GRADUATE REPERTORY 2020
PROJECTS BY SARIEL GOLOMB, EMMA HUMPHRIS, AND ANNA KIMMEL
WEEKEND 1
THURSDAY JANUARY 30 to SATURDAY FEBRUARY 01 at 8PM in NITERY STUDIO
WOMEN IN WAITING
Adapted and Directed by Emma Humphris
Women in Waiting is a short performance about women’s experience in immigration detention centers in the United Kingdom. The main character, Samia, is a young and pregnant Syrian woman who struggles to get support and medical attention. She finds little relief in her peers and the various agents in the detention center. This play is a combination of research and documentary work on immigration detention centers in the UK by Professor Von Zinnenburg Carroll and the play Q&Q by Liwaa Yazji. Assistant Directed by Anqi Yu. Cast: Mia Primeau, Thay Graciano, Oumnia Chellah.

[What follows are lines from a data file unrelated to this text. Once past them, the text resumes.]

Lemma finish_fault (L : locals) (index : nat) (rest : list nat) (s : loop_state) :
  index < 3 ->
  flt (mag_innov_var L index (ls_ekf s)) (R_MAG L) = true ->
  finish (fuse_axes L (index :: rest) s)
  = (set_cov_mat (ls_ekf s) prior_cov, [ECL_ERR_covariance_reset]).
Proof.
  intros Hi Hlt. cbn [fuse_axes]. rewrite (fuse_axis_eq L index s Hi). cbv zeta.
  rewrite (flt_fge _ _ Hlt). reflexivity.
Qed.

Lemma fuse_axes_continue_time_us (L : locals) (axes : list nat) (s s' : loop_state) :
  fuse_axes L axes s = Continue s' ->
  _mag_bias_ekf_time_us (ls_ekf s') = _mag_bias_ekf_time_us (ls_ekf s).
Proof.
  intros H. pose proof (fuse_axes_frame L axes s) as Hframe.
  rewrite H in Hframe. rewrite Hframe. reflexivity.
Qed.

Lemma loop_entry_time_us {E : Extern} (ekf : Ekf) :
  _mag_bias_ekf_time_us (ls_ekf (enter_loop (loop_entry ekf)))
  = _mag_bias_ekf_time_us ekf.
Proof. unfold loop_entry. rewrite after_gates_eq. reflexivity. Qed.

(** ** The claims *)

(** C1.  In a call that gets to the loop over the axes X, Y, Z, let the
    axes before [index] have been fused without fault, leaving the loop
    state [s].  If the innovation variance of the axis [index] is less than
    the measurement noise variance [R_MAG], the call ends there: the object
    returned is the one the axis started with, except that its covariance is
    the diagonal prior diag(0.25, 0.25, 0.25, 1.0).  So the calibration
    states are those at the start of the axis, no later axis is fused, and
    the time stamp of the last fusion is the one the call began with. *)
Theorem C1_fault_resets_covariance_only
  {E : Extern} (ekf : Ekf) (done rest : list nat) (index : nat)
  (s : loop_state) :
  fuses ekf = true ->
  [0; 1; 2] = done ++ index :: rest ->
  fuse_axes (loop_locals ekf) done (enter_loop (loop_entry ekf)) = Continue s ->
  flt (mag_innov_var (loop_locals ekf) index (ls_ekf s))
      (R_MAG (loop_locals ekf)) = true ->
  fuseMagCal ekf
  = (set_cov_mat (ls_ekf s) prior_cov, [ECL_ERR_covariance_reset])
  /\ _mag_cov_mat (fst (fuseMagCal ekf))
     = mk4 (mk4 f_0_25 f_0 f_0 f_0) (mk4 f_0 f_0_25 f_0 f_0)
           (mk4 f_0 f_0 f_0_25 f_0) (mk4 f_0 f_0 f_0 f_1)
  /\ _mag_cal_states (fst (fuseMagCal ekf)) = _mag_cal_states (ls_ekf s)
  /\ _mag_bias_ekf_time_us (fst (fuseMagCal ekf)) = _mag_bias_ekf_time_us ekf.
Proof.
  intros Hfuses Haxes Hdone Hlt.
  pose proof (axes_split done rest index Haxes) as Hi.
  assert (Hcall : fuseMagCal ekf
                  = (set_cov_mat (ls_ekf s) prior_cov, [ECL_ERR_covariance_reset])).
  { rewrite (fuseMagCal_fuses ekf Hfuses), Haxes, fuse_axes_app, Hdone.
    apply (finish_fault _ index rest s Hi Hlt). }
  rewrite Hcall. cbn [fst]. repeat split.
  change (_mag_bias_ekf_time_us (ls_ekf s) = _mag_bias_ekf_time_us ekf).
  rewrite (fuse_axes_continue_time_us _ _ _ s Hdone).
  apply loop_entry_time_us.
Qed.

(** A fault at the X axis (the variance of the X bias is -1), and a fault
    at the Y axis after the X axis has corrected the states: the states
    returned are the corrected ones, and the time stamp is the old one. *)
Lemma C1_fault_witness :
  (snd (@fuseMagCal ref_extern ekf_fault_X) = [ECL_ERR_covariance_reset]
   /\ _mag_cov_mat (fst (@fuseMagCal ref_extern ekf_fault_X)) = prior_cov
   /\ _mag_cal_states (fst (@fuseMagCal ref_extern ekf_fault_X))
      = _mag_cal_states ekf_fault_X
   /\ _mag_bias_ekf_time_us (fst (@fuseMagCal ref_extern ekf_fault_X))
      = 1000000%Z)
  /\ (@fuseMagCal ref_extern ekf_fault_Y
      = (set_cov_mat (ls_ekf fault_Y_after_X) prior_cov,
         [ECL_ERR_covariance_reset])
      /\ _mag_cal_states (ls_ekf fault_Y_after_X)
         = {| mag_bias := mk3 (S754_finite false 14695079 (-26))
                              (S754_finite false 8817046 (-25))
                              (S754_zero false);
              yaw_offset := S754_finite false 8792827 (-23) |}
      /\ _mag_bias_ekf_time_us (fst (@fuseMagCal ref_extern ekf_fault_Y))
         = 1000000%Z).
Proof.
  split.
  - destruct (@C1_fault_resets_covariance_only ref_extern ekf_fault_X
                [] [1; 2] 0 (enter_loop (@loop_entry ref_extern ekf_fault_X)))
      as (Hcall & Hcov & Hx & Ht).
    + vm_compute; reflexivity.
    + reflexivity.
    + reflexivity.
    + vm_compute; reflexivity.
    + rewrite Hcall. cbn [fst snd]. split; [reflexivity|].
      split; [reflexivity|]. split; [reflexivity|].
      rewrite Hcall in Ht. exact Ht.
  - destruct (@C1_fault_resets_covariance_only ref_extern ekf_fault_Y
                [0] [2] 1 fault_Y_after_X)
      as (Hcall & Hcov & Hx & Ht).
    + vm_compute; reflexivity.
    + reflexivity.
    + vm_compute; reflexivity.
    + vm_compute; reflexivity.
    + split; [exact Hcall|]. split; [reflexivity|]. exact Ht.
Defined.

(** C2.  The claim fails for [==] when an entry is not a number.  With a
    zero covariance matrix and no magnetometer noise, all inputs finite,
    the innovation variance of the X axis is 0, which is not less than the
    noise variance 0, so the axis is fused without fault; the inverse of
    the variance is infinite, every gain is 0 times infinity, a NaN, and so
    is every entry of [P - KHP].  The floor of line 293 replaces the NaN on
    the diagonal by 1e-12; off the diagonal the average of two NaN is
    stored in both entries of the pair, and a NaN does not compare equal to
    itself. *)
Lemma C2_nan_pair_counterexample :
  R_MAG (@loop_locals ref_extern ekf_zero_variance) = S754_zero false
  /\ mag_innov_var (@loop_locals ref_extern ekf_zero_variance) 0
                   (@loop_entry ref_extern ekf_zero_variance) = S754_zero false
  /\ fuse_axis (@loop_locals ref_extern ekf_zero_variance) 0
               (enter_loop (@loop_entry ref_extern ekf_zero_variance))
     = Continue zero_variance_after_X
  /\ mget (_mag_cov_mat (ls_ekf zero_variance_after_X)) 0 1 = S754_nan
  /\ mget (_mag_cov_mat (ls_ekf zero_variance_after_X)) 1 0 = S754_nan
  /\ feq (mget (_mag_cov_mat (ls_ekf zero_variance_after_X)) 0 1)
         (mget (_mag_cov_mat (ls_ekf zero_variance_after_X)) 1 0)
     = false
  /\ mget (_mag_cov_mat (ls_ekf zero_variance_after_X)) 0 0 = f_1e_12.
Proof. vm_compute. repeat split. Qed.

(** C2, amended.  When the axis [index] is fused without fault, the
    covariance matrix it leaves (after the correction, the forced symmetry
    and the floor on the diagonal) holds the same value in [P[i][j]] and in
    [P[j][i]] for all [i] and [j], and every diagonal entry is a number that
    compares greater than or equal to 1e-12.  The two entries of a pair
    compare equal with [==] exactly when that value is not a NaN, which off
    the diagonal it can be. *)
Theorem C2_covariance_symmetric_and_floored
  (L : locals) (index : nat) (s s' : loop_state) :
  fuse_axis L index s = Continue s' ->
  let P := _mag_cov_mat (ls_ekf s') in
  (forall i j : nat, mget P i j = mget P j i)
  /\ (forall k : nat,
        fge (mget P k k) f_1e_12 = true /\ is_nan (mget P k k) = false)
  /\ (forall i j : nat,
        feq (mget P i j) (mget P j i) = negb (is_nan (mget P i j))).
Proof.
  unfold fuse_axis.
  destruct (innov_var_loop _ _ _) as [PH v].
  destruct (fge v (R_MAG L)); [|discriminate].
  intros H. injection H as <-.
  cbn [ls_ekf set_cal_states set_cov_mat _mag_cov_mat].
  split; [|split].
  - intros i j. apply correct_covariance_sym.
  - intros k. unfold correct_covariance.
    pose proof (force_positive_diag
                  (force_symmetry
                     (subtract_KHP (_mag_cov_mat (ls_ekf s))
                        (compute_KHP (_mag_cov_mat (ls_ekf s))
                           (kalman_gains (_mag_cov_mat (ls_ekf s))
                                         (H_MAG_of L index) (f_1 / v)%f32)
                           (H_MAG_of L index)))) k) as Hk.
    cbv zeta. split; [exact Hk|].
    apply (fle_not_nan _ _ Hk).
  - intros i j. rewrite <- (correct_covariance_sym _ _ _ i j).
    apply feq_same.
Qed.

(** The X axis of the vehicle with the asymmetric covariance is fused
    without fault: the pair 0.1 and 0.3 is left as one value in both
    entries, and the variance of -1 as 1e-12. *)
Lemma C2_asymmetric_X_witness :
  fuse_axis (@loop_locals ref_extern ekf_asymmetric) 0
            (enter_loop (@loop_entry ref_extern ekf_asymmetric))
  = Continue asymmetric_after_X
  /\ (mget (_mag_cov_mat ekf_asymmetric) 0 1 = S754_finite false 13421773 (-27)
      /\ mget (_mag_cov_mat ekf_asymmetric) 1 0
         = S754_finite false 10066330 (-25)
      /\ mget (_mag_cov_mat ekf_asymmetric) 1 1 = fneg f_1)
  /\ (mget (_mag_cov_mat (ls_ekf asymmetric_after_X)) 0 1
      = S754_finite false 8504912 (-32)
      /\ mget (_mag_cov_mat (ls_ekf asymmetric_after_X)) 1 0
         = S754_finite false 8504912 (-32)
      /\ mget (_mag_cov_mat (ls_ekf asymmetric_after_X)) 1 1 = f_1e_12)
  /\ (forall i j : nat,
         mget (_mag_cov_mat (ls_ekf asymmetric_after_X)) i j
         = mget (_mag_cov_mat (ls_ekf asymmetric_after_X)) j i)
  /\ (forall k : nat,
         fge (mget (_mag_cov_mat (ls_ekf asymmetric_after_X)) k k) f_1e_12
         = true)
  /\ feq (mget (_mag_cov_mat (ls_ekf asymmetric_after_X)) 0 1)
         (mget (_mag_cov_mat (ls_ekf asymmetric_after_X)) 1 0)
     = true.
Proof.
  assert (H : fuse_axis (@loop_locals ref_extern ekf_asymmetric) 0
                        (enter_loop (@loop_entry ref_extern ekf_asymmetric))
              = Continue asymmetric_after_X) by (vm_compute; reflexivity).
  split; [exact H|].
  split; [vm_compute; repeat split|].
  split; [vm_compute; repeat split|].
  destruct (C2_covariance_symmetric_and_floored _ 0 _ asymmetric_after_X H)
    as (Hsym & Hdiag & Heq).
  split; [exact Hsym|].
  split; [intros k; apply Hdiag|].
  rewrite (Heq 0 1). reflexivity.
Defined.

(** C3.  The claim fails for the activity flag: a call that skips may have
    switched it.  Here the filter is active and the vehicle does not turn:
    the flag goes off, and the call returns at line 77. *)
Lemma C3_activity_flag_counterexample :
  @skips ref_extern ekf_not_turning = true
  /\ _mag_bias_ekf_active ekf_not_turning = true
  /\ _mag_bias_ekf_active (fst (@fuseMagCal ref_extern ekf_not_turning)) = false.
Proof. vm_compute. repeat split. Qed.

(** C3, amended.  A call that takes a skip path (time interval not above
    0.0001, fusion suppressed, or less than 10 degrees of yaw) prints
    nothing and leaves everything but the activity flag as it was: the
    calibration states, the covariance, the reference yaw and the time stamp
    of the last fusion.  With an invalid time interval the flag is as it was
    too; otherwise it holds what the tests of lines 63-67 give. *)
Theorem C3_skip_paths_keep_filter
  {E : Extern} (ekf : Ekf) :
  skips ekf = true ->
  let after := fst (fuseMagCal ekf) in
  snd (fuseMagCal ekf) = []
  /\ after = set_active ekf (_mag_bias_ekf_active after)
  /\ _mag_cal_states after = _mag_cal_states ekf
  /\ _mag_cov_mat after = _mag_cov_mat ekf
  /\ _mag_bias_ekf_yaw_last after = _mag_bias_ekf_yaw_last ekf
  /\ _mag_bias_ekf_time_us after = _mag_bias_ekf_time_us ekf
  /\ (dt_valid ekf = false -> after = ekf)
  /\ (dt_valid ekf = true ->
      _mag_bias_ekf_active after = _mag_bias_ekf_active (update_active ekf)).
Proof.
  intros Hskip. cbv zeta. rewrite (fuseMagCal_skips ekf Hskip). cbn [fst snd].
  destruct (dt_valid ekf).
  - rewrite (update_active_eq ekf) at 1 3 4 5 6.
    repeat split; intros; discriminate.
  - repeat split; try (destruct ekf; reflexivity); intros; discriminate.
Qed.

Lemma C3_not_turning_witness :
  snd (@fuseMagCal ref_extern ekf_not_turning) = []
  /\ _mag_cov_mat (fst (@fuseMagCal ref_extern ekf_not_turning)) = prior_cov.
Proof.
  pose proof (@C3_skip_paths_keep_filter ref_extern ekf_not_turning) as H.
  cbv zeta in H. destruct H as (Hp & _ & _ & Hc & _).
  - vm_compute; reflexivity.
  - split; [exact Hp | exact Hc].
Defined.
(** X7: whatever requests arrive, at whatever times and with whatever
    headers, the dictionary of the limiter only ever has entries for
    registered tokens, none of them longer than 20 timestamps, and the gate
    sends nothing upstream: unknown tokens and malformed headers cost no
    memory. *)
Theorem X7_bounded_memory (reqs : list (Z * option string)) :
  let w := (trace reqs fresh).2 in
  dom (_rate_limit w) ⊆ valid
  /\ (forall token, (length (hits_of token w) <= 20)%nat)
  /\ (forall token, token ∉ valid -> _rate_limit w !! token = None)
  /\ sent w = [].
Proof.
  intros w. subst w.
  destruct (gate_run_bounded reqs fresh bounded_fresh) as [Hdom Hlen].
  split; [done|]. split; [done|]. split; [|by rewrite gate_run_sent].
  intros token Hnv. apply not_elem_of_dom. set_solver.
Qed.

(** *** The timestamps on record are times of admitted requests *)

Lemma gate_run_times reqs : forall w, (trace reqs w).1.*1 = reqs.*1.
Proof.
  induction reqs as [|[now a] reqs IH]; intros w; [done|].
  cbn [gate_run]. destruct (step now a w) as [r w1]. specialize (IH w1).
  destruct (trace reqs w1) as [outs w2]. cbn [fst] in *.
  rewrite !fmap_cons. cbn [fst]. by rewrite IH.
Qed.

Lemma admitted_sublist token outs : admitted token outs `sublist_of` outs.*1.
Proof. unfold admitted. apply fmap_sublist, sublist_filter. Qed.
(* ===== verification/Chunk.v ===== *)
(** * Block headers

    [ChunkHeader] of src/include/gc/ChunkHeader.hpp with its inline methods,
    and the address arithmetic of the anonymous namespace of
    src/src/GCManager.cpp that derives a payload from its header. *)

From S2P Require Import Prelude Words.

Definition kChunkMagicNumber : Z := 0x47434C42.
Definition sizeof_ChunkHeader : Z := 32.

(** A [DestructorFn] is the address of the function; 0 is [nullptr]. *)
Abbreviation DestructorFn := Z.

Record ChunkHeader := {
  ch_size : Z;
  ch_destructor : DestructorFn;
  ch_magic_number : Z;
  ch_payload_offset : Z;
  ch_marked : Z;
  ch_alignment_shift : Z;
}.

#[global] Instance ChunkHeader_eq_dec : EqDecision ChunkHeader.
Proof. solve_decision. Defined.

(** The state of [new (raw) ChunkHeader()]. *)
Definition ChunkHeader_init : ChunkHeader :=
  {| ch_size := 0; ch_destructor := 0; ch_magic_number := kChunkMagicNumber;
     ch_payload_offset := 0; ch_marked := 0; ch_alignment_shift := 0 |}.

Definition is_marked (h : ChunkHeader) : bool := negb (ch_marked h =? 0).

Definition set_marked (value : bool) (h : ChunkHeader) : ChunkHeader :=
  {| ch_size := ch_size h; ch_destructor := ch_destructor h;
     ch_magic_number := ch_magic_number h; ch_payload_offset := ch_payload_offset h;
     ch_marked := if value then 1 else 0; ch_alignment_shift := ch_alignment_shift h |}.

Definition set_allocation_alignment (alignment : Z) (h : ChunkHeader) : ChunkHeader :=
  {| ch_size := ch_size h; ch_destructor := ch_destructor h;
     ch_magic_number := ch_magic_number h; ch_payload_offset := ch_payload_offset h;
     ch_marked := ch_marked h; ch_alignment_shift := countr_zero alignment mod 2 ^ 8 |}.

Definition allocation_alignment (h : ChunkHeader) : Z :=
  wrap64 (Z.shiftl 1 (ch_alignment_shift h)).

(** [header] is the address of the block, [h] the header stored there. *)
Definition payload_begin (header : Z) (h : ChunkHeader) : Z := header + ch_payload_offset h.
Definition payload_pointer (header : Z) (h : ChunkHeader) : Z := header + ch_payload_offset h.
Definition block_allocation_size (h : ChunkHeader) : Z :=
  wrap64 (ch_payload_offset h + ch_size h).

(** ** Lemmas *)

(** Two headers that differ at most in the mark byte. *)
Definition same_but_mark (h h' : ChunkHeader) : Prop :=
  set_marked false h = set_marked false h'.

#[global] Instance same_but_mark_equiv : Equivalence same_but_mark.
Proof. split; [intros ?|intros ??|intros ???]; unfold same_but_mark; congruence. Qed.

Lemma same_but_mark_fields h h' :
  same_but_mark h h' →
  ch_size h = ch_size h' ∧ ch_destructor h = ch_destructor h' ∧
  ch_magic_number h = ch_magic_number h' ∧ ch_payload_offset h = ch_payload_offset h' ∧
  ch_alignment_shift h = ch_alignment_shift h'.
Proof. unfold same_but_mark, set_marked. by intros [= -> -> -> -> ->]. Qed.

#[global] Instance ch_size_Proper : Proper (same_but_mark ==> eq) ch_size.
Proof. by intros ?? (?&?&?&?&?)%same_but_mark_fields. Qed.
#[global] Instance ch_magic_number_Proper : Proper (same_but_mark ==> eq) ch_magic_number.
Proof. by intros ?? (?&?&?&?&?)%same_but_mark_fields. Qed.
#[global] Instance ch_payload_offset_Proper : Proper (same_but_mark ==> eq) ch_payload_offset.
Proof. by intros ?? (?&?&?&?&?)%same_but_mark_fields. Qed.
#[global] Instance block_allocation_size_Proper : Proper (same_but_mark ==> eq) block_allocation_size.
Proof. intros ?? H. unfold block_allocation_size. by rewrite H. Qed.
#[global] Instance allocation_alignment_Proper : Proper (same_but_mark ==> eq) allocation_alignment.
Proof. intros ?? (_&_&_&_&H)%same_but_mark_fields. unfold allocation_alignment. by rewrite H. Qed.

Lemma is_marked_set b h : is_marked (set_marked b h) = b.
Proof. by destruct b. Qed.
#[export] Hint Rewrite is_marked_set : gc_simpl.

(** The alignment survives its one-byte logarithmic encoding. *)
Lemma allocation_alignment_set k h :
  0 <= k < 64 → allocation_alignment (set_allocation_alignment (2 ^ k) h) = 2 ^ k.
Proof.
  intros Hk. unfold allocation_alignment. simpl.
  rewrite pos_countr_zero_spec, (Z.mod_small k) by lia.
  rewrite Z.shiftl_mul_pow2, Z.mul_1_l by lia. apply wrap64_small.
  split; [lia|]. apply Z.pow_lt_mono_r; lia.
Qed.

This play deals with sensitive and violent content about women in detention and highlights issues around motherhood and pregnancy. For questions email tapsinformation@stanford.edu
BONE BRAIN
Choreographed by Sariel Golomb
An experimental dance work for four, Bone Brain explores cracked earth environments, the uncanny, tumbleweeds and inflatable tube men, animation and de-animation, toxicity, rurality and stasis, and zones of liminality and simultaneity between life and death. Choreographed in collaboration with Linden Hill, Colette Kelly, and Minha Kim, featuring live sound design by Jaehoon Choi and sculpture by Shirin Towfiq.
WEEKEND 2
THURSDAY FEBRUARY 06 to SATURDAY FEBRUARY 08 at 8PM in NITERY STUDIO
SOLI
Choreographed by Anna Kimmel
SOLI is a dance created in collaboration with Kenneth Reams—an artist, activist, and inmate on death row. This piece oscillates between themes of solitude and solidarity to offer space for reflection regarding the injustices of the American criminal justice system and the continued practice of capital punishment. Centered around Reams’ inability to be in attendance for this labor of mutual respect, admiration, and ideas, this dance explores the limits of presence for the absent body, and the vulnerability of invisibility.
Image Rights: Kenneth Reams / Who Decides, Inc.